* Exercise data
(** X29: every 200 of the analyze endpoint carries success, the identifier
    extracted from the URL and no error text, and it is marked cached exactly
    when the identifier was found in the cache. *)
Theorem X29_success_response
    (E : env) (url : string) (st : state) (r : AnalyzeResponse) :
  fst (post_analyze E url st) = Http200 r ->
  exists vid,
    extract_video_id url = Some vid
    /\ success r = true /\ video_id r = Some vid /\ error r = None
    /\ (cached r = true <->
        exists data, fst (get_cached_analysis vid st) = Return (Found data)).
Proof.
  intros H. unfold post_analyze in H.
  destruct (extract_video_id url) as [vid|] eqn:He.
  2:{ unfold serve in H. rewrite (analyze_video_invalid _ _ _ He) in H.
      discriminate. }
  exists vid. split; [done |].
  destruct (stored st vid) as [data|] eqn:Hs.
  - assert (exists title ts,
              fst (serve (new_AnalyzeResponse E vid title ts true) st) = Http200 r)
      as (title & ts & Hr).
    { unfold serve in H |- *. rewrite (analyze_video_hit _ _ _ _ _ He Hs) in H.
      destruct data as [| | | | | |m]; try discriminate.
      rewrite !bind_run in H. cbn [Py.get ret] in H.
      rewrite bind_run in H. cbn [ret] in H. eauto. }
    destruct (new_AnalyzeResponse_fields _ _ _ _ _ _ _ Hr) as (? & ? & Hc & ?).
    repeat split; try done. intros _. exists data. by apply stored_found.
  - unfold serve in H. rewrite (analyze_video_miss _ _ _ _ He Hs) in H.
    destruct (ytt_fetch E vid) as [l|msg]; [|discriminate].
    rewrite bind_run in H.
    destruct (analyze_transcript E _ l _) as [[[ts|err]|e] st2];
      [|discriminate|destruct e; discriminate].
    rewrite bind_run in H.
    destruct (save_analysis_returns E vid (title_of vid) ts st2) as (sr & st3 & Hsave).
    rewrite Hsave in H.
    assert (fst (serve (new_AnalyzeResponse E vid (JStr (title_of vid)) ts false) st3)
            = Http200 r) as Hr by exact H.
    destruct (new_AnalyzeResponse_fields _ _ _ _ _ _ _ Hr) as (? & ? & Hc & ?).
    repeat split; try done.
    + rewrite Hc. discriminate.
    + intros [data Hd]. apply stored_found in Hd. congruence.
Qed.
(** One restart under a lifetime limit. *)
Lemma Restart_lifetime_step ctx (tx : Tx) service policy t newID now now' r rt
    restartTask d w tx2 a r1 rt1 :
  Spec_Restart service = Some policy ->
  Window policy = 0 ->
  MaxAttempts policy <> 0%N ->
  (MaxAttempts policy < 2 ^ 64)%N ->
  Restart ctx tx service t newID now now' r rt
  = (Restarted restartTask d w, tx2, Returns a r1 rt1) ->
  recordTuple restartTask = taskTuple t service ->
  total_restarts r1 (taskTuple t service)
  = (total_restarts r (taskTuple t service) + 1)%N
  /\ (total_restarts r (taskTuple t service) < MaxAttempts policy)%N.
Proof.
  intros Hpol Hw Hmax Hrange Hcall Hkey.
  pose proof (Restart_restarted_allowed _ _ _ _ _ _ _ _ _ _ _ _ _ _ Hcall)
    as Hyes.
  pose proof (Restart_restarted_history _ _ _ _ _ _ _ _ _ _ _ _ _ _ Hcall)
    as Hh. simpl in Hh.
  set (t' := set_DesiredState TaskStateShutdown t) in *.
  set (k := taskTuple t service) in *.
  assert (Hlt : (total_restarts r k < MaxAttempts policy)%N).
  { destruct (permits service t') eqn:Hp.
    2:{ rewrite shouldRestart_refused in Hyes by assumption. discriminate. }
    rewrite shouldRestart_permitted, Hpol in Hyes by assumption.
    rewrite bool_decide_eq_false_2 in Hyes by assumption.
    change (taskTuple t' service) with k in Hyes.
    unfold total_restarts.
    destruct (history r !! k) as [info|]; [|lia].
    rewrite bool_decide_eq_true_2 in Hyes by assumption.
    simpl in Hyes. apply N.ltb_lt. exact Hyes. }
  split; [|exact Hlt].
  destruct (recordRestartHistory_effect now' restartTask service policy
              (shouldRestart now t' service r).2 Hpol Hmax)
    as (_ & Htot & _).
  rewrite Hkey in Htot.
  unfold total_restarts at 1. rewrite Hh.
  fold (total_restarts
          (recordRestartHistory now' restartTask service
             (shouldRestart now t' service r).2) k).
  rewrite Htot, (proj1 (shouldRestart_history now t' service r k)).
  unfold uint64_incr. apply N.mod_small. lia.
Qed.

(** X9: a lifetime limit holds: for a policy with window = 0 and
    0 < max_attempts < 2^64, however many times [Restart] is called for the
    tasks of one instance tuple, the restarts it creates, added to the
    restarts the history already counts for the tuple, never exceed
    max_attempts. *)
Theorem Restart_lifetime_bound service policy calls r rt tasks r' rt' k :
  Spec_Restart service = Some policy ->
  Window policy = 0 ->
  (0 < MaxAttempts policy < 2 ^ 64)%N ->
  RestartAll (Tx := Tx) service calls r rt = Some (tasks, r', rt') ->
  Forall (fun task => recordTuple task = k) tasks ->
  Forall (fun c => taskTuple (call_task c) service = k) calls ->
  calls <> [] ->
  (total_restarts r k + N.of_nat (length calls) <= MaxAttempts policy)%N
  /\ total_restarts r' k = (total_restarts r k + N.of_nat (length calls))%N.
Proof.
  intros Hpol Hw [Hpos Hrange].
  revert r rt tasks r' rt'.
  induction calls as [|c calls IH]; intros r rt tasks r' rt' Hrun Hk Hc Hne;
    [congruence|].
  simpl in Hrun.
  destruct (Restart _ _ _ _ _ _ _ r rt) as [[o tx2] cl] eqn:Hcall.
  destruct o as [| | | |restartTask d w]; try discriminate.
  destruct cl as [a r1 rt1|]; [|discriminate].
  destruct (RestartAll service calls r1 rt1) as [[[tasks1 r2] rt2]|] eqn:Hrest;
    [|discriminate].
  injection Hrun as <- <- <-.
  apply Forall_cons in Hk as [Hk1 Hk].
  apply Forall_cons in Hc as [Hc1 Hc].
  destruct (Restart_lifetime_step _ _ _ policy _ _ _ _ _ _ _ _ _ _ _ _ _
              Hpol Hw ltac:(lia) Hrange Hcall ltac:(congruence))
    as [Hstep Hlt].
  rewrite Hc1 in Hstep, Hlt.
  destruct calls as [|c' calls].
  - simpl in Hrest. injection Hrest as <- <- <-. simpl. lia.
  - destruct (IH _ _ _ _ _ Hrest Hk Hc ltac:(discriminate)) as [IHle IHeq].
    rewrite IHeq, Hstep. simpl length in *. lia.
Qed.

(** X10: a limit in a window holds: for a policy with window not 0 and
    max_attempts > 0, from a history without entry for the instance tuple,
    when every call of [Restart] comes before any recorded restart leaves
    the window, at most max_attempts calls create a replacement. *)
Theorem Restart_window_bound service policy calls r rt tasks r' rt' k :
  Spec_Restart service = Some policy ->
  Window policy <> 0 ->
  (0 < MaxAttempts policy)%N ->
  history r !! k = None ->
  RestartAll (Tx := Tx) service calls r rt = Some (tasks, r', rt') ->
  Forall (fun task => recordTuple task = k) tasks ->
  Forall (fun c => taskTuple (call_task c) service = k) calls ->
  (forall c c', c ∈ calls -> c' ∈ calls ->
     Time_Add (call_now c) (Duration_neg (Window policy)) < call_now' c') ->
  (N.of_nat (length calls) <= MaxAttempts policy)%N.
Proof.
  intros Hpol Hw Hpos Hnone.
  induction calls as [|c init _] using rev_ind; intros Hrun Hk Hc Hin;
    [simpl; lia|].
  destruct (RestartAll_snoc _ _ _ _ _ _ _ _ Hrun)
    as (tasks0 & r0 & rt0 & task & d & w & tx2 & a & Hinit & Hlast & ->).
  apply Forall_app in Hk as [Hk0 _]. apply Forall_app in Hc as [_ Hc1].
  apply Forall_inv in Hc1.
  destruct (RestartAll_entry service policy init Hpol ltac:(lia)
              _ _ _ _ _ _ Hinit Hk0) as [_ Hev].
  destruct (Hev Hw) as [_ Heq]. clear Hev.
  assert (He0 : window_events r k = []).
  { unfold window_events. rewrite Hnone. reflexivity. }
  rewrite He0 in Heq. simpl in Heq.
  assert (Hevents : window_events r0 k
                    = (fun c => {| timestamp := call_now' c |}) <$> init).
  { apply Heq. intros c0 e Hc0 [He|(c' & Hc' & ->)].
    - apply elem_of_nil in He. contradiction.
    - apply Hin; apply elem_of_app; auto. }
  rewrite length_app. simpl.
  destruct init as [|c1 init].
  { simpl. lia. }
  pose proof (Restart_restarted_allowed _ _ _ _ _ _ _ _ _ _ _ _ _ _ Hlast)
    as Hyes.
  set (t' := set_DesiredState TaskStateShutdown (call_task c)) in *.
  destruct (permits service t') eqn:Hp.
  2:{ rewrite shouldRestart_refused in Hyes by assumption. discriminate. }
  rewrite shouldRestart_permitted, Hpol in Hyes by assumption.
  rewrite bool_decide_eq_false_2 in Hyes by lia.
  change (taskTuple t' service) with (taskTuple (call_task c) service) in Hyes.
  rewrite Hc1 in Hyes.
  destruct (window_events_some _ _ _ Hevents ltac:(discriminate))
    as (info & Hinfo & Hl).
  rewrite Hinfo, bool_decide_eq_false_2, Hl in Hyes by assumption.
  cbv zeta in Hyes. cbn [fst] in Hyes.
  rewrite pruneFront_fixed in Hyes.
  - apply N.ltb_lt in Hyes. rewrite length_fmap in Hyes. simpl in *. lia.
  - intros e [= <-]. simpl.
    apply Hin; [apply elem_of_app; right; apply list_elem_of_singleton;
                reflexivity|].
    apply elem_of_app. left. apply elem_of_cons. auto.
Qed.

(** X11: unless it creates the replacement task, [Restart] records no
    restart and starts no delay: it returns at once with the goroutines and
    channels, the registry, the index by service and every counter of
    restarts as they were.  When it is [CreateTask] that fails, the error
    returned is the one of [CreateTask], called on the transaction the
    update of the old task left. *)
Theorem Restart_without_replacement ctx (tx : Tx) service t newID now now'
    r rt :
  let out := Restart ctx tx service t newID now now' r rt in
  (forall task d w, out.1.1 <> Restarted task d w) ->
  (exists r1,
      out.2 = Returns () r1 rt
      /\ delays r1 = delays r
      /\ historyByService r1 = historyByService r
      /\ forall k, total_restarts r1 k = total_restarts r k)
  /\ (forall err task,
        out.1.1 = CreateFailed err task ->
        returned out.1.1 = Some err
        /\ DesiredState task = TaskStateReady
        /\ CreateTask
             (UpdateTask tx (set_DesiredState TaskStateShutdown t)).2 task
           = (Some err, out.1.2)).
Proof.
  cbv zeta. unfold Restart.
  destruct (UpdateTask tx _) as [[err|] tx1]; simpl.
  { intros _. split; [eauto 10|]. discriminate. }
  pose proof (shouldRestart_delays now
                (set_DesiredState TaskStateShutdown t) service r) as [Hd Hi].
  pose proof (fun k => proj1 (shouldRestart_history now
                (set_DesiredState TaskStateShutdown t) service r k)) as Ht.
  destruct (shouldRestart now _ service r) as [[|] r1]; simpl in *.
  2:{ intros _. split; [eauto 10|]. discriminate. }
  match goal with
  | |- context [match ?b with Some _ => _ | None => (Unsupported, _, _) end] =>
      destruct b as [built|]; simpl
  end.
  2:{ intros _. split; [eauto 10|]. discriminate. }
  destruct (CreateTask tx1 _) as [[err|] tx3] eqn:Hcreate; simpl.
  - intros _. split; [eauto 10|].
    intros err' task [= <- <-]. rewrite Hcreate. auto.
  - intros Hno. exfalso. eapply Hno. reflexivity.
Qed.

* Task to carry out
Reproduce exactly, and only, the part of the listing above that begins at the line with "- intros e [= <-]. simpl." and goes on through the line with "(UpdateTask tx (set_DesiredState".

* Result for this exercise
  - intros e [= <-]. simpl.
    apply Hin; [apply elem_of_app; right; apply list_elem_of_singleton;
                reflexivity|].
    apply elem_of_app. left. apply elem_of_cons. auto.
Qed.

(** X11: unless it creates the replacement task, [Restart] records no
    restart and starts no delay: it returns at once with the goroutines and
    channels, the registry, the index by service and every counter of
    restarts as they were.  When it is [CreateTask] that fails, the error
    returned is the one of [CreateTask], called on the transaction the
    update of the old task left. *)
Theorem Restart_without_replacement ctx (tx : Tx) service t newID now now'
    r rt :
  let out := Restart ctx tx service t newID now now' r rt in
  (forall task d w, out.1.1 <> Restarted task d w) ->
  (exists r1,
      out.2 = Returns () r1 rt
      /\ delays r1 = delays r
      /\ historyByService r1 = historyByService r
      /\ forall k, total_restarts r1 k = total_restarts r k)
  /\ (forall err task,
        out.1.1 = CreateFailed err task ->
        returned out.1.1 = Some err
        /\ DesiredState task = TaskStateReady
        /\ CreateTask
             (UpdateTask tx (set_DesiredState TaskStateShutdown t)).2 task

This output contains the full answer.